The trouble that this argument runs into is that a not insubstantial portion of Snowden’s revelations boil down to: The leading signals-intelligence organ of the US conducts signals-intelligence. Competently.
Insofar as Snowden has revealed this fact — signals-intelligence agency conducts signals-intelligence — he has violated the commitments he made to keep secret those classified materials properly designated as such by US authorities. For the sake of argument granting that day one revelations were whistleblowing — even supposing the Supreme Court ultimately finds bulk phone metadata collection and Prism unconstitutional — what about all the subsequent disclosures? All those details about the sources and methods of US intelligence operatives, and the details about the technology and the targets. Was their revelation also necessary?
The US intelligence community is rightly angry at these disclosures. They are doing hard work to produce intelligence products to keep the US safe and provide timely, accurate information to US policymakers. While I don’t agree with former CIA director James Woolsey’s rather harsh assessment, “If convicted [of treason] by a jury of his peers, [Snowden] should be hanged by his neck until he is dead,” I understand the frustration that prompted Woolsey to say “I think giving [Snowden] amnesty is idiotic” (Ars Technica).

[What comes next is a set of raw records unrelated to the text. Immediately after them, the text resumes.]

Lemma set_width_spec k n : 0 <= n < 10 ^ Z.of_nat k → (0 < k)%nat →
  length (set_width k n) = k ∧ Forall (λ c, isdigit c = true) (set_width k n) ∧ digits_val 0 (set_width k n) = n.
Proof.
  intros Hn Hk. unfold set_width, to_string. destruct (Z.ltb_spec n 0); [lia|].
  destruct (dec_spec n) as (Hds & _ & _ & _ & Hval); [lia|]. specialize (Hval [] I). rewrite app_nil_r in Hval.
  pose proof (dec_length_le n k Hn Hk). split; [rewrite padLeft_length; lia|]. unfold padLeft. case_bool_decide.
  - split; [|by rewrite digits_val_zeros]. apply Forall_app. split; [|done]. by apply Forall_replicate.
  - done.
Qed.

Lemma read_set_width k n rest : 0 <= n < 10 ^ Z.of_nat k → (0 < k)%nat →
  read_number k (set_width k n ++ rest) = Some (n, rest).
Proof.
  intros Hn Hk. destruct (set_width_spec k n Hn Hk) as (Hl & Hd & Hv). unfold read_number.
  rewrite take_app_le, drop_app_ge by lia. rewrite Hl, Nat.sub_diag, take_ge by lia. simpl.
  rewrite bool_decide_true by (by split). by rewrite Hv.
Qed.

(** A year of four digits is printed as [put_time] prints it. *)
Lemma year_width y : 1000 <= y < 10000 → to_string y = set_width 4 y.
Proof.
  intros Hy. unfold set_width, padLeft. rewrite bool_decide_false; [done|].
  unfold to_string. destruct (Z.ltb_spec y 0); [lia|]. destruct (dec_spec y) as (_ & _ & Hup & _); [lia|].
  intros Hlt. assert (10 ^ Z.of_nat (length (dec y)) <= 10 ^ 3) by (apply Z.pow_le_mono_r; lia). lia.
Qed.

(** Nanoseconds in the smallest unit of a precision. *)
Definition unit_ns (subseconds : Subseconds) : Z :=
  match subseconds with SECONDS => 1000000000 | MILLISECONDS => 1000000 | MICROSECONDS => 1000 end.

Definition point (subseconds : Subseconds) (now : Z) : str :=
  match subseconds with
  | SECONDS => []
  | MILLISECONDS => ($".") ++ set_width 3 (getMilliseconds now)
  | MICROSECONDS => ($".") ++ set_width 6 (getMicroseconds now)
  end.

Lemma getUtcDatetime_fields localtime other subseconds now1 now2 (tm := gmtime (to_time_t now1)) :
  getUtcDatetime localtime other subseconds now1 now2 =
  to_string (tm_year tm) ++ set_width 2 (tm_mon tm) ++ set_width 2 (tm_mday tm) ++ ($"-") ++
  set_width 2 (tm_hour tm) ++ ($":") ++ set_width 2 (tm_min tm) ++ ($":") ++ set_width 2 (tm_sec tm) ++
  point subseconds now2.
Proof.
  unfold getUtcDatetime, getCurrentDateTime, tm. set (u := gmtime _).
  assert (put_time other u ($"%Y%m%d-%H:%M:%S") = to_string (tm_year u) ++ set_width 2 (tm_mon u) ++ set_width 2 (tm_mday u) ++ ($"-") ++
    set_width 2 (tm_hour u) ++ ($":") ++ set_width 2 (tm_min u) ++ ($":") ++ set_width 2 (tm_sec u)) as E
    by (simpl; by rewrite ?app_nil_r).
  rewrite E. clearbody u. destruct subseconds; simpl point; rewrite ?app_nil_r, <-?app_assoc; simpl; by rewrite <-?app_assoc.
Qed.

Definition point_us (subseconds : Subseconds) (now : Z) : Z :=
  match subseconds with SECONDS => 0 | MILLISECONDS => getMilliseconds now * 1000 | MICROSECONDS => getMicroseconds now end.

Lemma read_point subseconds now2 seconds : 0 <= now2 →
  match point subseconds now2 with
  | [] => Some (seconds * 1000000)
  | _ =>
      s ← read_char "."%char (point subseconds now2);
      match read_number 6 s, read_number 3 s with
      | Some (us, []), _ => Some (seconds * 1000000 + us)
      | _, Some (ms, []) => Some (seconds * 1000000 + ms * 1000)
      | _, _ => None
      end
  end = Some (seconds * 1000000 + point_us subseconds now2).
Proof.
  intros Hnow. unfold getMilliseconds, getMicroseconds. destruct subseconds; simpl; [f_equal; lia| |].
  - assert (0 <= getMilliseconds now2 < 10 ^ Z.of_nat 3) as Hms by (unfold getMilliseconds; change (10 ^ Z.of_nat 3) with 1000; dlia).
    pose proof (read_set_width 3 _ [] Hms ltac:(lia)) as E. rewrite app_nil_r in E. rewrite E.
    destruct (set_width_spec 3 _ Hms ltac:(lia)) as (Hl & _).
    unfold read_number at 1. rewrite bool_decide_false; [done|]. rewrite length_take. intros [Hb _]. lia.
  - assert (0 <= getMicroseconds now2 < 10 ^ Z.of_nat 6) as Hus by (unfold getMicroseconds; change (10 ^ Z.of_nat 6) with 1000000; dlia).
    pose proof (read_set_width 6 _ [] Hus ltac:(lia)) as E. rewrite app_nil_r in E. by rewrite E.
Qed.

The publication of details on NSA operations cannot be said to advance the aim of Fourth Amendment compliance. It is simply the undermining of the NSA’s ability to pursue its core signals intelligence mission. Der Spiegel provides a handy interactive graphic of secret and often top secret documents that exemplify the kind of overbreadth involved in the Snowden disclosures. Just to focus on the “Room Surveillance” item, we learn the specifications of the CTX4000 and that it is to be replaced by Photoanglo starting in September 2008. Curious about the CTX4000’s replacement Photoanglo? Well, Snowden has helpfully disclosed a top secret document about that too. Unit cost of Photoanglo, $40k, it weighs less than 10 lbs, and is small enough to fit into a slim briefcase. Pages and pages of this kind of information: Ironchef targets Hewlett-Packard servers, Deitybounce used for Dell servers, Headwater targets Huawei routers, etc.

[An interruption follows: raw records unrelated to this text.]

(* ===== verification/SecurityManager.v ===== *)
(** * [order_matcher/security_manager.cpp]

    The symbols of the exchange and their numeric identifiers, in two hash tables. *)
From Stdlib Require Import ZArith Lia Ascii String.
From stdpp Require Import base decidable list gmap strings.
From S2P Require Import Prelude.
From S2P Require Import MachineInt.
From S2P Require Import StringUtility.
Local Open Scope Z_scope.

Record SecurityManager : Type := mkSecurityManager {
  m_securitiesById : gmap Z str;
  m_securitiesBySymbol : gmap str Z
}.

Definition SecurityManager_empty : SecurityManager := mkSecurityManager ∅ ∅.

(** [unordered_map::insert] keeps an entry that is already there. *)
Definition map_insert_new `{Countable K} {V} (k : K) (v : V) (m : gmap K V) : gmap K V :=
  match m !! k with Some _ => m | None => <[k := v]> m end.

(** [unordered_map::at]. *)
Definition map_at `{Countable K} {V} (k : K) (m : gmap K V) : outcome V :=
  match m !! k with Some v => Ok v | None => Throw OutOfRange end.

Definition SecurityManager_addSecurity (sm : SecurityManager) (symbol : str) : SecurityManager * Z :=
  let keyCount := Z.of_nat (size (m_securitiesById sm)) in
  (mkSecurityManager (map_insert_new keyCount symbol (m_securitiesById sm))
                     (map_insert_new symbol keyCount (m_securitiesBySymbol sm)),
   keyCount).

Definition SecurityManager_getSecurityId (sm : SecurityManager) (symbol : str) : outcome Z :=
  map_at symbol (m_securitiesBySymbol sm).

Definition SecurityManager_getSecurityName (sm : SecurityManager) (securityId : Z) : outcome str :=
  map_at securityId (m_securitiesById sm).

Definition SecurityManager_isSymbolSupported (sm : SecurityManager) (symbol : str) : bool :=
  match m_securitiesBySymbol sm !! symbol with Some _ => true | None => false end.

Definition SecurityManager_isSecuritySupported (sm : SecurityManager) (securityId : Z) : bool :=
  (0 <=? securityId) && (securityId <? Z.of_nat (size (m_securitiesById sm))).

(** The identifiers a list of symbols is given, in order. *)
Fixpoint SecurityManager_addAll (sm : SecurityManager) (symbols : list str) : SecurityManager * list Z :=
  match symbols with
  | [] => (sm, [])
  | s :: rest =>
      let '(sm1, i) := SecurityManager_addSecurity sm s in
      let '(sm2, is') := SecurityManager_addAll sm1 rest in
      (sm2, i :: is')
  end.

(** ** Invariant: the identifiers are 0, 1, ..., n-1 and both tables agree *)

Record SecurityManager_inv (sm : SecurityManager) : Prop := {
  smi_ids i : is_Some (m_securitiesById sm !! i) ↔ 0 <= i < Z.of_nat (size (m_securitiesById sm));
  smi_sym s i : m_securitiesBySymbol sm !! s = Some i → m_securitiesById sm !! i = Some s;
  smi_id s i : m_securitiesById sm !! i = Some s → is_Some (m_securitiesBySymbol sm !! s)
}.

Lemma SecurityManager_empty_inv : SecurityManager_inv SecurityManager_empty.
Proof.
  split; simpl.
  - intros i. rewrite lookup_empty, map_size_empty. split; [by intros [??]|lia].
  - intros s i. by rewrite lookup_empty.
  - intros s i. by rewrite lookup_empty.
Qed.

Lemma addSecurity_fresh sm : SecurityManager_inv sm →
  m_securitiesById sm !! Z.of_nat (size (m_securitiesById sm)) = None.
Proof.
  intros Hinv. destruct (_ !! _) eqn:E; [|done].
  pose proof (proj1 (smi_ids sm Hinv _) (mk_is_Some _ _ E)). lia.
Qed.

Lemma addSecurity_inv sm symbol :
  SecurityManager_inv sm → SecurityManager_inv (SecurityManager_addSecurity sm symbol).1.
Proof.
  intros Hinv. pose proof (addSecurity_fresh sm Hinv) as Hfresh.
  unfold SecurityManager_addSecurity, map_insert_new. simpl. rewrite Hfresh.
  set (n := Z.of_nat (size (m_securitiesById sm))) in *.
  split; simpl.
  - intros i. rewrite map_size_insert_None, Nat2Z.inj_succ by done. fold n.
    rewrite lookup_insert. case_decide as Hd.
    + split; [lia|by eexists].
    + rewrite (smi_ids sm Hinv). fold n. lia.
  - intros s i Hs. destruct (m_securitiesBySymbol sm !! symbol) eqn:Hsym.
    + apply (smi_sym sm Hinv) in Hs. rewrite lookup_insert_ne; [done|]. congruence.
    + rewrite lookup_insert in Hs. case_decide as Hd; simplify_eq.
      * by rewrite lookup_insert_eq.
      * apply (smi_sym sm Hinv) in Hs. rewrite lookup_insert_ne; [done|]. congruence.
  - intros s i Hs. rewrite lookup_insert in Hs.
    destruct (m_securitiesBySymbol sm !! symbol) eqn:Hsym; case_decide as Hd; simplify_eq.
    + by eexists.
    + by apply (smi_id sm Hinv) in Hs.
    + rewrite lookup_insert_eq. by eexists.
    + rewrite lookup_insert. case_decide; [by eexists|]. by apply (smi_id sm Hinv) in Hs.
Qed.

Lemma addAll_inv sm symbols :
  SecurityManager_inv sm → SecurityManager_inv (SecurityManager_addAll sm symbols).1.
Proof.
  revert sm. induction symbols as [|s rest IH]; intros sm Hinv; [done|].
  cbn [SecurityManager_addAll]. pose proof (addSecurity_inv sm s Hinv) as H1.
  destruct (SecurityManager_addSecurity sm s) as [sm1 i]. simpl in H1.
  pose proof (IH sm1 H1) as H2. destruct (SecurityManager_addAll sm1 rest) eqn:E. exact H2.
Qed.

Lemma addSecurity_name sm symbol : SecurityManager_inv sm →
  let '(sm', i) := SecurityManager_addSecurity sm symbol in
  SecurityManager_getSecurityName sm' i = Ok symbol ∧
  (∀ j s, SecurityManager_getSecurityName sm j = Ok s → SecurityManager_getSecurityName sm' j = Ok s).
Proof.
  intros Hinv. pose proof (addSecurity_fresh sm Hinv) as Hf. unfold SecurityManager_addSecurity, SecurityManager_getSecurityName, map_insert_new, map_at. simpl.
  rewrite Hf. split; [by rewrite lookup_insert_eq|].
  intros j s Hj. destruct (m_securitiesById sm !! j) eqn:E; simplify_eq.
  rewrite lookup_insert_ne; [by rewrite E|]. congruence.
Qed.

(** The name of the identifier of a supported symbol is the symbol, and looking a
    symbol up fails, with [out_of_range], exactly when it is not supported. *)
Lemma getSecurityId_name sm symbol i : SecurityManager_inv sm →
  SecurityManager_getSecurityId sm symbol = Ok i →
  SecurityManager_getSecurityName sm i = Ok symbol ∧ SecurityManager_isSecuritySupported sm i = true.
Proof.
  unfold SecurityManager_getSecurityId, SecurityManager_getSecurityName, map_at. intros Hinv H.
  destruct (m_securitiesBySymbol sm !! symbol) eqn:E; simplify_eq.
  apply (smi_sym sm Hinv) in E. rewrite E. split; [done|].
  unfold SecurityManager_isSecuritySupported.
  pose proof (proj1 (smi_ids sm Hinv _) (mk_is_Some _ _ E)).
  apply andb_true_iff. rewrite Z.leb_le, Z.ltb_lt. lia.
Qed.

Lemma getSecurityId_unsupported sm symbol :
  SecurityManager_isSymbolSupported sm symbol = false ↔
  SecurityManager_getSecurityId sm symbol = Throw OutOfRange.
Proof.
  unfold SecurityManager_isSymbolSupported, SecurityManager_getSecurityId, map_at.
  by destruct (m_securitiesBySymbol sm !! symbol).
Qed.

Another domain of overbreadth, not serving US domestic civil liberties concerns, relates to details of overseas NSA targeting Snowden revealed. Revealing the NSA successfully accessed the Mexican Secretariat of Public Security’s networks, the authority responsible for “police, counterterrorism, prison system and border police” (Spiegel, Oct, Dec). Revealing to the South China Morning Post the NSA’s 75% success rate in targeting Hong Kong computers and “show[ing] specific dates and the IP addresses of computers in Hong Kong and on the mainland hacked by the National Security Agency over a four-year period” (SCMP). And so it goes, revelations of NSA targets in Germany, France, Brazil, Belgium, and beyond. (Yes, allies “spy on each other all the time.”)
These revelations, technical specifications and overseas targeting, are connected to the Fourth Amendment how, exactly? Why did the general public needed to know how much US listening devices weigh, their dimensions, and their bandwidth to have a discussion about privacy? Who is Edward Snowden to reveal these kinds of fine details and why does he deserve forgiveness for doing so?